**TASK**
Produce word for word the lines of the data below running from the one that has "compute_row_contribution_inline Radd Rmul" to the one that has "Hypothesis Radd_comm : ∀", inclusive, and no others.

**DATA EXTRACTS**

(** C1.  Order of reconstruction.  A container whose members are its three
    fields [A], [B], [C] in registration order (owning [oA], [oB], [oC],
    possibly nothing), on a stack that ends, bottom to top, with [bA], [bB],
    [bC], nodes of the types of the fields that the container does not own:
    [construct] returns with the three nodes popped, field [A] owning [bA],
    field [B] owning [bB] and field [C] owning [bC], the three nodes being
    still alive. *)
Theorem construct_pairs_fields_in_order n fuel l c TA TB TC oA oB oC bA bB bC st s :
  let t := Node l c [(l, 0); (l, 1); (l, 2)] [(TA, oA); (TB, oB); (TC, oC)] in
  n ≤ fuel →
  read_tree (S n) (heap s) l = Some t →
  NoDup (addrs t) →
  has_type s bA TA → has_type s bB TB → has_type s bC TC →
  bA ∉ addrs t → bB ∉ addrs t → bC ∉ addrs t →
  ∃ s',
    ast_container_construct fuel l (st ++ [Some bA; Some bB; Some bC]) s = Ok (st, s') ∧
    get_member (l, 0) s' = Some (AstPtr TA (Some bA)) ∧
    get_member (l, 1) s' = Some (AstPtr TB (Some bB)) ∧
    get_member (l, 2) s' = Some (AstPtr TC (Some bC)) ∧
    heap s' !! bA = heap s !! bA ∧ heap s' !! bB = heap s !! bB ∧
    heap s' !! bC = heap s !! bC.
Proof.
  intros t Hle Ht Hnd HA HB HC HbA HbB HbC. unfold t in *. rewrite addrs_unfold in *.
  destruct (ast_container_construct_owned n fuel l c [(TA, oA); (TB, oB); (TC, oC)]
              [bA; bB; bC] st s) as (s' & Hcons & _ & Hl & Hfr); try done.
  { by repeat constructor. }
  { by repeat constructor. }
  exists s'. unfold get_member. simpl. rewrite Hl. simpl. split_and!; try done.
  all: rewrite Hfr; [rewrite decide_False; [done|]|];
    rewrite not_elem_of_cons in HbA, HbB, HbC; tauto.
Qed.

(** C3.  [ast_ptr<T>::construct] on a stack whose top node is of type [T] or
    derived: exactly the top element is removed (the rest of the stack is
    returned, one element shorter), the member points to that node, the
    subtree the member owned before is deleted, and no other object
    changes. *)
Theorem construct_claims_the_top n fuel this m st top ot s :
  n ≤ fuel →
  get_member this s = Some m →
  has_type s top (m_T m) →
  read_ptr n (heap s) (m_ptr m) = Some ot →
  NoDup (addrs_opt ot) → this.1 ∉ addrs_opt ot →
  ∃ s',
    ast_ptr_construct fuel this (st ++ [Some top]) s = Ok (st, s') ∧
    length st = length (st ++ [Some top]) - 1 ∧
    get_member this s' = Some (AstPtr (m_T m) (Some top)) ∧
    (∀ a, a ∈ addrs_opt ot → heap s' !! a = None) ∧
    (∀ a, a ∉ addrs_opt ot → a ≠ this.1 → heap s' !! a = heap s !! a) ∧
    registry s' = registry s.
Proof.
  intros Hle Hm (o & Htop & Hisa) Hrd Hnd Hnotin.
  destruct (ast_ptr_construct_owned n fuel this m st top o ot s)
    as (s' & oc & Hcons & Hreg & Hoc & Hl & Hfr); try done.
  apply get_member_Some in Hm as (oc' & Hoc' & Hfield). simplify_eq.
  exists s'. split_and!; try done.
  - rewrite length_app. simpl. lia.
  - apply get_member_Some. eexists. split; [done|]. simpl.
    apply list_lookup_insert_eq. by eapply lookup_lt_Some.
  - intros a Ha. rewrite Hfr by (by intros ->). by rewrite decide_True.
  - intros a Ha Hne. rewrite Hfr by done. by rewrite decide_False.
Qed.

(** C2, as amended.  [ast_ptr<T>::construct] on a stack whose top node is not
    of type [T] nor derived from it throws [std::logic_error] before anything
    is popped: the stack in flight still ends with the incompatible node,
    and the store is untouched. *)
Theorem construct_type_error_keeps_stack fuel this m st top o s :
  get_member this s = Some m →
  heap s !! top = Some o → is_a (o_class o) (m_T m) = false →
  ast_ptr_construct fuel this (st ++ [Some top]) s =
  Throw (Exn invalid_AST_node (st ++ [Some top]) s).
Proof.
  intros Hm Htop Hisa. unfold ast_ptr_construct. rewrite Hm. simpl.
  rewrite last_snoc. simpl. rewrite Htop. simpl. by rewrite Hisa.
Qed.

(** ** Ownership and copies *)





(** C10.  Self-assignment.  For a member that owns a subtree, both [p = p]
    and [p = p.get()] first delete the owned object; the member still holds
    its address, which the copy then dereferences: the behaviour is
    undefined, and the value owned before is gone in any case. *)
Theorem self_assignment_uses_deleted_object n fuel this m a t s :
  n ≤ fuel →
  get_member this s = Some m → m_ptr m = Some a →
  read_tree n (heap s) a = Some t → NoDup (addrs t) → this.1 ∉ addrs t →
  (∃ s1, delete_node fuel (m_ptr m) s = Ok s1 ∧ heap s1 !! a = None ∧
         get_member this s1 = Some m) ∧
  ast_ptr_assign fuel this this s = Undefined ∧
  (∀ obj, get this s = Ok obj → ast_ptr_assign_raw fuel this obj s = Undefined).
Proof.
  intros Hle Hm Ha Ht Hnd Hnotin.
  destruct (delete_node_owned n fuel (m_ptr m) s (Some t)) as (s1 & Hdel & _ & Hfr);
    [done|by rewrite Ha; simpl; rewrite Ht|done|].
  assert (heap s1 !! a = None) as Ha1.
  { rewrite Hfr, decide_True; [done|]. simpl.
    rewrite <-(read_tree_root _ _ _ _ Ht). apply root_in_addrs. }
  assert (get_member this s1 = Some m) as Hm1.
  { unfold get_member in *. by rewrite Hfr, decide_False. }
  assert (∀ T, new_copy fuel T a s1 = Undefined) as Hcopy.
  { intros T. destruct fuel as [|fuel]; [by destruct n; [|lia]|]. simpl. by rewrite Ha1. }
  split; [by exists s1|]. split.
  - unfold ast_ptr_assign. rewrite Hm. simpl. rewrite Hdel. simpl. rewrite Hm1. simpl.
    rewrite Ha. simpl. by rewrite Hcopy.
  - intros obj. unfold get. rewrite Hm. simpl. intros [= <-].
    unfold ast_ptr_assign_raw. rewrite Hm. simpl. rewrite Hdel. simpl.
    rewrite Ha. simpl. by rewrite Hcopy.
Qed.
Lemma search_shows_collections_holding_a_match_witness :
  "Delete" <> ""
  /\ map coll_name (searchResults SampleViews.toLowerCase SampleViews.nameOf "Delete"
                                  SampleViews.tree)
     = map coll_name (List.filter (holdsMatch SampleViews.toLowerCase SampleViews.nameOf
                                              "Delete")
                                  SampleViews.tree).
Proof.
  assert (Hq : "Delete" <> "") by discriminate.
  split; [exact Hq|].
  exact (search_shows_collections_holding_a_match SampleViews.toLowerCase SampleViews.nameOf
                                                  "Delete" SampleViews.tree Hq).
Defined.

(** The list store finds nothing past the end of the root collections. *)
Lemma navigate_past_the_end (tree : list HoppCollection) (k : nat) :
  (List.length tree <= k)%nat -> ListStore.navigate tree [JS.ofNat k] = None.
Proof.
  intros Hk. simpl. destruct (Z.ltb_spec (Z.of_nat k) 0) as [Hlt|_]; [lia|].
  rewrite Nat2Z.id, (lookup_ge_None_2 tree k Hk). reflexivity.
Qed.

Lemma imported_handle_names_no_collection_witness :
  let collections := [Collection None "imported" [] []] in
  let run := importRESTCollections Sample.personal collections Sample.three in
  let h := match fst run with
           | Resolves (Right h) => h
           | _ => Sample.collection "0"
           end in
  let s' := snd run in
  (forall (tree : list HoppCollection) (k : nat),
      (List.length tree <= k)%nat ->
      Store.navigateToFolderWithIndexPath tree [JS.ofNat k] = None)
  /\ run = (Resolves (Right h), s')
  /\ Sample.personal s' = Sample.personal Sample.three
  /\ exists data,
      h s' = Ok data
      /\ wc_collectionID data = JS.toString (JS.length (restCollectionState s'))
      /\ getCollectionHandle Sample.personal (wc_collectionID data) s'
         = (Resolves (Left "COLLECTION_NOT_FOUND"), s').
Proof.
  intros collections run h s'.
  assert (Hrun : run = (Resolves (Right h), s')) by reflexivity.
  assert (Hw : Sample.personal s' = Sample.personal Sample.three) by reflexivity.
  split; [exact navigate_past_the_end|]. split; [exact Hrun|]. split; [exact Hw|].
  exact (imported_handle_names_no_collection Sample.personal collections Sample.three s' h
                                             navigate_past_the_end Hrun Hw).
Defined.

Lemma removeRESTCollection_invalidates_prefixed_ids_witness :
  let s := Sample.issued3 in
  let s' := snd (removeRESTCollection (Sample.collection "0") s) in
  removeRESTCollection (Sample.collection "0") s = (Resolves (Right tt), s')
  /\ exists data,
      Sample.collection "0" s = Ok data
      /\ forall cell d rest,
          In (IssuedRequest cell) (issuedHandles s) ->
          handleRefs s !! cell = Some (Ok d) ->
          wr_requestID d = wc_collectionID data +:+ rest ->
          handleRefs s' !! cell = Some (Invalid "REQUEST_INVALIDATED").
Proof.
  intros s s'.
  assert (Hrun : removeRESTCollection (Sample.collection "0") s = (Resolves (Right tt), s'))
    by (vm_compute; reflexivity).
  split; [exact Hrun|].
  exact (removeRESTCollection_invalidates_prefixed_ids (Sample.collection "0") s s' Hrun).
Defined.

Lemma updatePayment_failureReason_witness :
  let w := world_of [("p1", sample_payment "p1" PENDING 1000)] in
  let dto := {| u_status := Some PROCESSING; u_metadata := None;
                u_failureReason := Some "manual review" |} in
  exists p' w',
    PaymentService.updatePayment "p1" dto w = (Ok p', w')
    /\ PaymentRepository.Map_get "p1" (payments w') = Some p'
    /\ status p' = PROCESSING
    /\ failureReason p' = Some "manual review".
Proof.
  intros w dto.
  apply (updatePayment_failureReason w "p1" (sample_payment "p1" PENDING 1000)
           dto PROCESSING); reflexivity.
Defined.

(** ** C10: an update without status and metadata *)

(** C10. For a stored payment of a well-formed store and a patch with
    neither a status nor metadata (a failure reason alone is ignored),
    [updatePayment] succeeds and returns the stored entity as it was; the
    store, its order and the clock are untouched ([updatedAt] is not
    refreshed), and the one effect is that the file mirror is written again
    from the unchanged collection. *)
Theorem updatePayment_empty_patch
    (w : World) (paymentId : string) (p : PaymentEntity) (dto : UpdatePaymentDto) :
  store_wf (payments w) ->
  PaymentRepository.Map_get paymentId (payments w) = Some p ->
  u_status dto = None ->
  u_metadata dto = None ->
  PaymentService.updatePayment paymentId dto w
  = (Ok p,
     set_file (Some ((fun payment =>
                        PaymentRepository.stringify (PaymentEntity.toJSON payment))
                     <$> PaymentRepository.values w)) w).
Proof.
  intros Hwf Hget Hs Hm. run. rewrite Hget, Hs, Hm. cbn.
  unfold set_file, set_payments, PaymentRepository.values. cbn.
  rewrite (Map_get_key_id _ _ _ Hwf Hget).
  by rewrite (Map_set_same _ _ _ Hget).
Qed.

Lemma store_wf_singleton key st amt :
  store_wf [(key, sample_payment key st amt)].
Proof.
  split; cbn.
  - by repeat constructor.
  - apply NoDup_singleton.
Qed.
Lemma copied_text_witness :
  exists o row,
    w_out (snd (ListClipboards
                  (snd (CopyTextToClipboard "in" 3 (bytes_of_string "Hello")
                          (Zlen (bytes_of_string "Hello")) world_text))))
    = w_out (snd (CopyTextToClipboard "in" 3 (bytes_of_string "Hello")
                    (Zlen (bytes_of_string "Hello")) world_text)) ++ o /\
    In row (rows_of o) /\ row_unit row = 3 /\
    row_type row = bytes_of_string "FTXT" /\
    row_size row = 12 + Zlen (bytes_of_string "Hello")
                   + pad (Zlen (bytes_of_string "Hello")) /\
    row_mapped row = FormIDToUnit ID_FTXT.
Proof.
  assert (cooperative world_text) as H1 by (intro n; reflexivity).
  assert (0 <= cu_id (w_units world_text 3)) as H2 by (cbn; lia).
  assert (0 < Zlen (bytes_of_string "Hello") < 2 ^ 31) as H3
      by (split; reflexivity).
  assert (0 <= 3 <= 255) as H4 by lia.
  exact (copied_text_is_listed world_text "in" 3 (bytes_of_string "Hello")
           H1 H2 H3 H4).
Defined.

(** ** FLUSH on the command line *)

Lemma keeps_device_InitializeLibraries : keeps device InitializeLibraries.
Proof. unfold InitializeLibraries, OpenLibrary, fallible. keeps_tac. Qed.

Lemma keeps_files_InitializeLibraries : keeps w_files InitializeLibraries.
Proof. unfold InitializeLibraries, OpenLibrary, fallible. keeps_tac. Qed.

(** With FLUSH and without LIST, [main] is about the flush alone. *)
Lemma main_flush_branch (argc : Z) (args : Args) :
  arg_list args = false -> arg_flush args = true ->
  main argc (Some args)
  = (if argc =? 0 then ret RETURN_FAIL else
     ok <- InitializeLibraries ;;
     if negb ok then
       errorCode <- IoErr_or ERROR_INVALID_RESIDENT_LIBRARY ;;
       PrintFault errorCode "Clipboard" ;;;
       ret RETURN_FAIL
     else if 255 <? unit_of args then
       PrintFault ERROR_BAD_NUMBER "Clipboard" ;;;
       Cleanup ;;; ret RETURN_FAIL
     else
       result <- FlushClipboard (unit_of args) ;; Cleanup ;;; ret result).
Proof.
  intros Hl Hf. unfold main. cbv zeta. fold (unit_of args).
  rewrite Hl, Hf. cbn [negb andb].
  replace (match arg_copy args with
           | Some _ => false
           | None => match arg_paste args with
                     | Some _ => false
                     | None => false
                     end
           end) with false
    by (destruct (arg_copy args), (arg_paste args); reflexivity).
  reflexivity.
Qed.

Lemma main_flush_wr (argc : Z) (args : Args) (w0 : World) (c p : list Z) :
  sane w0 -> arg_list args = false -> arg_flush args = true ->
  hoare (wr w0 (unit_of args) c p) (main argc (Some args))
        (all_or_nothing w0 (unit_of args) c []).
Proof.
  intros Hs Hl Hf. rewrite (main_flush_branch argc args Hl Hf).
  set (u := unit_of args).
  assert (forall w, wr w0 u c p w -> all_or_nothing w0 u c [] RETURN_FAIL w)
    as Hfail by (intros w Hw; exists p; right; auto).
  destruct (argc =? 0); [apply hoare_ret, Hfail | ].
  eapply hoare_bind;
    [apply wr_keeps, keeps_device_InitializeLibraries | ]. intro ok.
  destruct (negb ok).
  { eapply hoare_bind; [apply wr_keeps; auto with keeps | ]. intro e.
    eapply hoare_bind; [apply wr_keeps; auto with keeps | ]. intros [].
    apply hoare_ret, Hfail. }
  destruct (255 <? u) eqn:Eu.
  { eapply hoare_bind; [apply wr_keeps; auto with keeps | ]. intros [].
    unfold Cleanup. intros w Hw. rewrite bind_run. apply Hfail, Hw. }
  apply Z.ltb_ge in Eu.
  eapply hoare_bind; [apply (FlushClipboard_wr w0 u Hs c p Eu) | ].
  intros r w Hw. unfold Cleanup. rewrite bind_run. exact Hw.
Qed.

(** X30: FLUSH comes before COPY and PASTE.  When FLUSH is given without
    LIST, a source and a destination given with it are ignored: in every
    environment whose error codes are not 0 the program either exits with
    [RETURN_OK] and leaves the unit with an empty clip, or exits with
    [RETURN_FAIL] and leaves the clip of the unit as it was, so that the
    unit never receives the source; and no file is touched. *)
Theorem main_FLUSH_ignores_COPY_and_PASTE (argc : Z) (args : Args)
  (w : World) :
  sane w -> arg_list args = false -> arg_flush args = true ->
  ((fst (main argc (Some args) w) = RETURN_OK /\
    cu_clip (w_units (snd (main argc (Some args) w)) (unit_of args)) = []) \/
   (fst (main argc (Some args) w) = RETURN_FAIL /\
    cu_clip (w_units (snd (main argc (Some args) w)) (unit_of args))
    = cu_clip (w_units w (unit_of args)))) /\
  w_files (snd (main argc (Some args) w)) = w_files w.
Proof.
  intros Hs Hl Hf. split.
  - destruct (main_flush_wr argc args w _ _ Hs Hl Hf w
                (wr_init w (unit_of args)))
      as (p & [(Hr & _ & _ & Hc & _) | (Hr & _ & _ & Hc & _)]); auto.
  - revert w Hs. rewrite (main_flush_branch argc args Hl Hf). intros w _.
    pose proof keeps_files_InitializeLibraries.
    pose proof keeps_files_FlushClipboard.
    assert (keeps w_files
              (if argc =? 0 then ret RETURN_FAIL else
               ok <- InitializeLibraries ;;
               if negb ok then
                 errorCode <- IoErr_or ERROR_INVALID_RESIDENT_LIBRARY ;;
                 PrintFault errorCode "Clipboard" ;;;
                 ret RETURN_FAIL
               else if 255 <? unit_of args then
                 PrintFault ERROR_BAD_NUMBER "Clipboard" ;;;
                 Cleanup ;;; ret RETURN_FAIL
               else
                 result <- FlushClipboard (unit_of args) ;;
                 Cleanup ;;; ret result)) as Hk
      by (unfold Cleanup; keeps_tac).
    apply Hk.
Qed.
(** * A shallow embedding of [interpreterv1.py]

    The tree-walking interpreter of the Brewin teaching language: one
    [main] function whose body declares variables, assigns to them and
    calls the two built-ins [print] and [inputi].

    The interpreter object is an explicit state ([Interpreter]) threaded
    through a small state-and-exception monad [M]: a Python exception
    leaves the mutated object behind, so a raising computation still
    returns the state it reached. *)

From Stdlib Require Import ZArith Ascii String List Lia.
From stdpp Require Import base option list strings gmap pretty.

Local Open Scope Z_scope.
Local Open Scope string_scope.
Local Open Scope list_scope.

(** ** Data model *)

(** Runtime values: what [eval] can return.  Python's [None] is the
    null sentinel. *)
Inductive value : Type :=
| VNone
| VInt (n : Z)
| VStr (s : string).

(** The operator tag of an arithmetic node: [elem_type] is ["+"] or ["-"]. *)
Inductive arith : Type := Plus | Minus.

(** AST nodes ([Element]s of the parser), one constructor per
    [elem_type] the interpreter dispatches on, with the attributes that
    the interpreter reads with [.get(...)]; [Other_node] is a node of any
    other kind. *)
Inductive Element : Type :=
| Int_node (val : Z)                               (* INT_NODE *)
| String_node (val : string)                       (* STRING_NODE *)
| Qualified_name_node (name : string)              (* QUALIFIED_NAME_NODE *)
| Fcall_node (name : string) (args : list Element) (* FCALL_NODE *)
| Arith_node (op : arith) (op1 op2 : Element)      (* "+" and "-" *)
| Var_def_node (name : string)                     (* VAR_DEF_NODE *)
| Assignment_node (var : string) (expression : Element) (* ASSIGNMENT_NODE *)
| Other_node (elem_type : string).

(** A function definition node: its name, its formal parameters and its
    body. *)
Record Func : Type := mkFunc {
  func_name : string;
  func_args : list string;
  statements : list Element
}.

(** The program node: [prog.get("functions") or []]. *)
Record Program : Type := mkProgram {
  functions : list Func
}.

(** The two error kinds the interpreter reports through
    [super().error]. *)
Inductive ErrorType : Type := TYPE_ERROR | NAME_ERROR.
Lemma compute_row_contribution_adds :
  ∃ bufy',
    compute_row_contribution Radd Rmul fuel A row x (y, p) h
      = Done (tt, <[y := bufy']> h) ∧
    length bufy' = length bufy ∧
    ∀ q, 0 ≤ q < Z.of_nat (length bufy) →
      bufy' !! Z.to_nat q
      = Some (if decide (q = p)
              then Radd (ventry Rzero bufy q)
                        (row_dot Rzero Radd Rmul A bufA bufx row)
              else ventry Rzero bufy q).
Proof.
  destruct HwfA as (HA & Hm & Hn & HlenA).
  set (us := zrange 0 (cols A) 1 ≫= λ j,
    [(Z.to_nat p, Rmul (entry Rzero A bufA row j) (ventry Rzero bufx j))]).
  assert (sim Radd y (length bufy) h
            (compute_row_contribution Radd Rmul fuel A row x (y, p)) us) as Hsim.
  { unfold compute_row_contribution, ptr_get, ptr_set. simpl.
    rewrite Z.add_0_r. eapply sim_for; [lia|lia|intros j Hj].
    eapply sim_read_bind; [by apply (sim_read_elem Rzero)|].
    eapply sim_read_bind; [apply (sim_read_vec Rzero); (done || lia)|].
    apply (sim_accumulate_vec Radd); (done || lia). }
  exists (scatter Radd us bufy). split.
  { rewrite <- (insert_id h y bufy Hy) at 1. by apply Hsim. }
  split; [apply scatter_length|]. intros q Hq.
  rewrite (scatter_lookup Rzero Radd) by done.
  destruct (lookup_lt_is_Some_2 bufy (Z.to_nat q)) as [c Hc]; [lia|].
  assert (ventry Rzero bufy q = c) as -> by (unfold ventry; by rewrite Hc).
  rewrite Hc. simpl. f_equal. unfold us.
  rewrite (bigsum_nest1 Rzero Radd) by done. unfold landing. simpl.
  rewrite zrange_unit, Z.sub_0_r.
  destruct (decide (q = p)) as [->|Hne].
  - unfold row_dot. f_equal. apply (bigsum_ext Rzero Radd). intros j _.
    by rewrite decide_True.
  - trans (Radd c Rzero); [|by rewrite Radd_comm].
    f_equal. etrans; [|by apply (bigsum_zero Rzero Radd)].
    apply (bigsum_ext Rzero Radd). intros j _.
    rewrite decide_False; [done|lia].
Qed.

End GaxpyHelpers.

(** X16.  The helpers of the gaxpy styles: the lambda of
    [gaxpy_functional] returns the dot product of a row of A with x and
    changes nothing; [compute_row_contribution] (and its inline twin)
    adds that dot product to the element its [double&] refers to and
    leaves the other elements of y as they were. *)
Theorem gaxpy_helpers_add_row_dot {R} (Rzero : R) (Radd Rmul : R → R → R)
    (h : heap R) (A : Matrix) (x y : loc) (bufA bufx bufy : list R)
    (row p : Z) (fuel : nat) :
  exact_arithmetic Rzero Radd →
  wf_matrix h A bufA →
  h !! x = Some bufx → cols A ≤ Z.of_nat (length bufx) →
  h !! y = Some bufy → data A ≠ y → x ≠ y →
  0 ≤ row < rows A → 0 ≤ p < Z.of_nat (length bufy) →
  cols A < Z.of_nat fuel →
  compute_dot_product Rzero Radd Rmul fuel A x row h
    = Done (row_dot Rzero Radd Rmul A bufA bufx row, h) ∧
  ∃ bufy',
    compute_row_contribution Radd Rmul fuel A row x (y, p) h
      = Done (tt, <[y := bufy']> h) ∧
    compute_row_contribution_inline Radd Rmul fuel A row x (y, p) h
      = Done (tt, <[y := bufy']> h) ∧
    length bufy' = length bufy ∧
    ∀ q, 0 ≤ q < Z.of_nat (length bufy) →
      bufy' !! Z.to_nat q
      = Some (if decide (q = p)
              then Radd (ventry Rzero bufy q)
                        (row_dot Rzero Radd Rmul A bufA bufx row)
              else ventry Rzero bufy q).
Proof.
  intros (Hcomm & Hassoc & H0) HwfA Hx Hlenx Hy HneA Hnex Hrow Hp Hfuel.
  split.
  - by apply compute_dot_product_value.
  - destruct (compute_row_contribution_adds Rzero Radd Rmul Hcomm Hassoc H0
                A x y bufA bufx bufy h HwfA Hx Hlenx row fuel Hrow Hfuel
                Hy HneA Hnex p Hp) as (bufy' & Hrun & Hlen & Hlook).
    exists bufy'. done.
Qed.

Lemma gaxpy_helpers_add_row_dot_witness :
  compute_dot_product 0 Z.add Z.mul 3 ex_G 2%positive 1 ex_g = Done (7, ex_g) ∧
  ∃ bufy',
    compute_row_contribution Z.add Z.mul 3 ex_G 1 2%positive (3%positive, 0) ex_g
      = Done (tt, <[3%positive := bufy']> ex_g) ∧
    bufy' !! 0%nat = Some 17 ∧ bufy' !! 1%nat = Some 20.
Proof.
  destruct (gaxpy_helpers_add_row_dot 0 Z.add Z.mul ex_g ex_G 2%positive 3%positive
              [1; 2; 3; 4] [1; 1] [10; 20] 1 0 3)
    as (Hdot & bufy' & Hrun & _ & _ & Hlook).
  - repeat split; intros; lia.
  - repeat split; (reflexivity || (simpl; lia)).
  - reflexivity.
  - simpl. lia.
  - reflexivity.
  - discriminate.
  - discriminate.
  - simpl. lia.
  - simpl. lia.
  - simpl. lia.
  - split; [exact Hdot|]. exists bufy'. split; [exact Hrun|].
    split; [apply (Hlook 0)|apply (Hlook 1)]; simpl; lia.
Defined.

(** *** The edge cases of the gaxpy test suite *)

Section GaxpyEdge.
Context {R : Type}.
Variables (Rzero : R) (Radd Rmul : R → R → R).
Hypothesis Radd_comm : ∀ a b, Radd a b = Radd b a.
Hypothesis Radd_assoc : ∀ a b c, Radd a (Radd b c) = Radd (Radd a b) c.
Hypothesis Radd_0_l : ∀ a, Radd Rzero a = a.
Variables (A : Matrix) (x y : loc) (bufA bufx bufy : list R) (h : heap R).
Hypothesis Hpre : gaxpy_pre h A x y bufA bufx bufy.

Local Abbreviation after :=
  (<[y := scatter Radd (gaxpy_trace Rzero Rmul A bufA bufx) bufy]> h).

Lemma gaxpy_styles_run fuel :
  Z.max (rows A) (cols A) < Z.of_nat fuel →
  gaxpy_row_oriented Radd Rmul fuel A x y h = Done (tt, after) ∧
  gaxpy_column_oriented Radd Rmul fuel A x y h = Done (tt, after) ∧
  matrix_vector_mult Radd Rmul fuel A x y h = Done (tt, after) ∧
  gaxpy_nested_for_loop Radd Rmul fuel A x y h = Done (tt, after) ∧
  gaxpy_modular Radd Rmul fuel A x y h = Done (tt, after) ∧
  gaxpy_functional Rzero Radd Rmul fuel A x y h = Done (tt, after) ∧
  gaxpy_inline_hint Radd Rmul fuel A x y h = Done (tt, after).
Proof.
  destruct Hpre as
    ((HA & Hm & Hn & HlenA) & (Hx & _ & Hlenx) & (Hy & _ & Hleny) & HneA & Hnex).
  intros Hfuel.
  assert (Z.max 0 (Z.max (rows A) (cols A)) < Z.of_nat fuel) as Hfuel' by lia.
  repeat apply conj; rewrite <- (insert_id h y bufy Hy) at 1.
  - by apply (gaxpy_row_oriented_run Rzero Radd Rmul A x y bufA bufx h).
  - by apply (gaxpy_column_oriented_run Rzero Radd Rmul Radd_comm Radd_assoc
                Radd_0_l A x y bufA bufx h).
  - by apply (matrix_vector_mult_run Rzero Radd Rmul A x y bufA bufx h).
  - by apply (gaxpy_nested_for_loop_run Rzero Radd Rmul A x y bufA bufx h).
  - by apply (gaxpy_modular_run Rzero Radd Rmul A x y bufA bufx h).
  - by apply (gaxpy_functional_run Rzero Radd Rmul Radd_comm Radd_assoc Radd_0_l
                A x y bufA bufx h).
  - by apply (gaxpy_inline_hint_run Rzero Radd Rmul A x y bufA bufx h).
Qed.

Lemma gaxpy_after_lookup i :
  0 ≤ i < rows A →
  scatter Radd (gaxpy_trace Rzero Rmul A bufA bufx) bufy !! Z.to_nat i
  = Some (Radd (ventry Rzero bufy i) (row_dot Rzero Radd Rmul A bufA bufx i)).
Proof.
  destruct Hpre as
    ((HA & Hm & Hn & HlenA) & (Hx & _ & Hlenx) & (Hy & _ & Hleny) & HneA & Hnex).
  intros Hi.
  by apply (gaxpy_trace_lookup Rzero Radd Rmul Radd_comm Radd_assoc Radd_0_l
              A x y bufA bufx).
Qed.

Lemma gaxpy_after_same :
  (∀ i, 0 ≤ i < rows A → row_dot Rzero Radd Rmul A bufA bufx i = Rzero) →
  after = h.
Proof.
  intros Hdot.
  destruct Hpre as (_ & _ & (Hy & Hm & Hleny) & _).
  rewrite <- (insert_id h y bufy Hy) at 2. f_equal.
  apply list_eq. intros q.
  destruct (decide (q < length bufy)%nat) as [Hq|Hq].
  - replace q with (Z.to_nat (Z.of_nat q)) by lia.
    rewrite gaxpy_after_lookup, Hdot by lia.
    unfold ventry.
    destruct (lookup_lt_is_Some_2 bufy (Z.to_nat (Z.of_nat q))) as [c ->]; [lia|].
    simpl. by rewrite Radd_comm, Radd_0_l.
  - rewrite !lookup_ge_None_2; [done|lia|rewrite scatter_length; lia].
Qed.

**SOLUTION FOR THIS TASK**
    compute_row_contribution_inline Radd Rmul fuel A row x (y, p) h
      = Done (tt, <[y := bufy']> h) ∧
    length bufy' = length bufy ∧
    ∀ q, 0 ≤ q < Z.of_nat (length bufy) →
      bufy' !! Z.to_nat q
      = Some (if decide (q = p)
              then Radd (ventry Rzero bufy q)
                        (row_dot Rzero Radd Rmul A bufA bufx row)
              else ventry Rzero bufy q).
Proof.
  intros (Hcomm & Hassoc & H0) HwfA Hx Hlenx Hy HneA Hnex Hrow Hp Hfuel.
  split.
  - by apply compute_dot_product_value.
  - destruct (compute_row_contribution_adds Rzero Radd Rmul Hcomm Hassoc H0
                A x y bufA bufx bufy h HwfA Hx Hlenx row fuel Hrow Hfuel
                Hy HneA Hnex p Hp) as (bufy' & Hrun & Hlen & Hlook).
    exists bufy'. done.
Qed.

Lemma gaxpy_helpers_add_row_dot_witness :
  compute_dot_product 0 Z.add Z.mul 3 ex_G 2%positive 1 ex_g = Done (7, ex_g) ∧
  ∃ bufy',
    compute_row_contribution Z.add Z.mul 3 ex_G 1 2%positive (3%positive, 0) ex_g
      = Done (tt, <[3%positive := bufy']> ex_g) ∧
    bufy' !! 0%nat = Some 17 ∧ bufy' !! 1%nat = Some 20.
Proof.
  destruct (gaxpy_helpers_add_row_dot 0 Z.add Z.mul ex_g ex_G 2%positive 3%positive
              [1; 2; 3; 4] [1; 1] [10; 20] 1 0 3)
    as (Hdot & bufy' & Hrun & _ & _ & Hlook).
  - repeat split; intros; lia.
  - repeat split; (reflexivity || (simpl; lia)).
  - reflexivity.
  - simpl. lia.
  - reflexivity.
  - discriminate.
  - discriminate.
  - simpl. lia.
  - simpl. lia.
  - simpl. lia.
  - split; [exact Hdot|]. exists bufy'. split; [exact Hrun|].
    split; [apply (Hlook 0)|apply (Hlook 1)]; simpl; lia.
Defined.

(** *** The edge cases of the gaxpy test suite *)

Section GaxpyEdge.
Context {R : Type}.
Variables (Rzero : R) (Radd Rmul : R → R → R).
Hypothesis Radd_comm : ∀ a b, Radd a b = Radd b a.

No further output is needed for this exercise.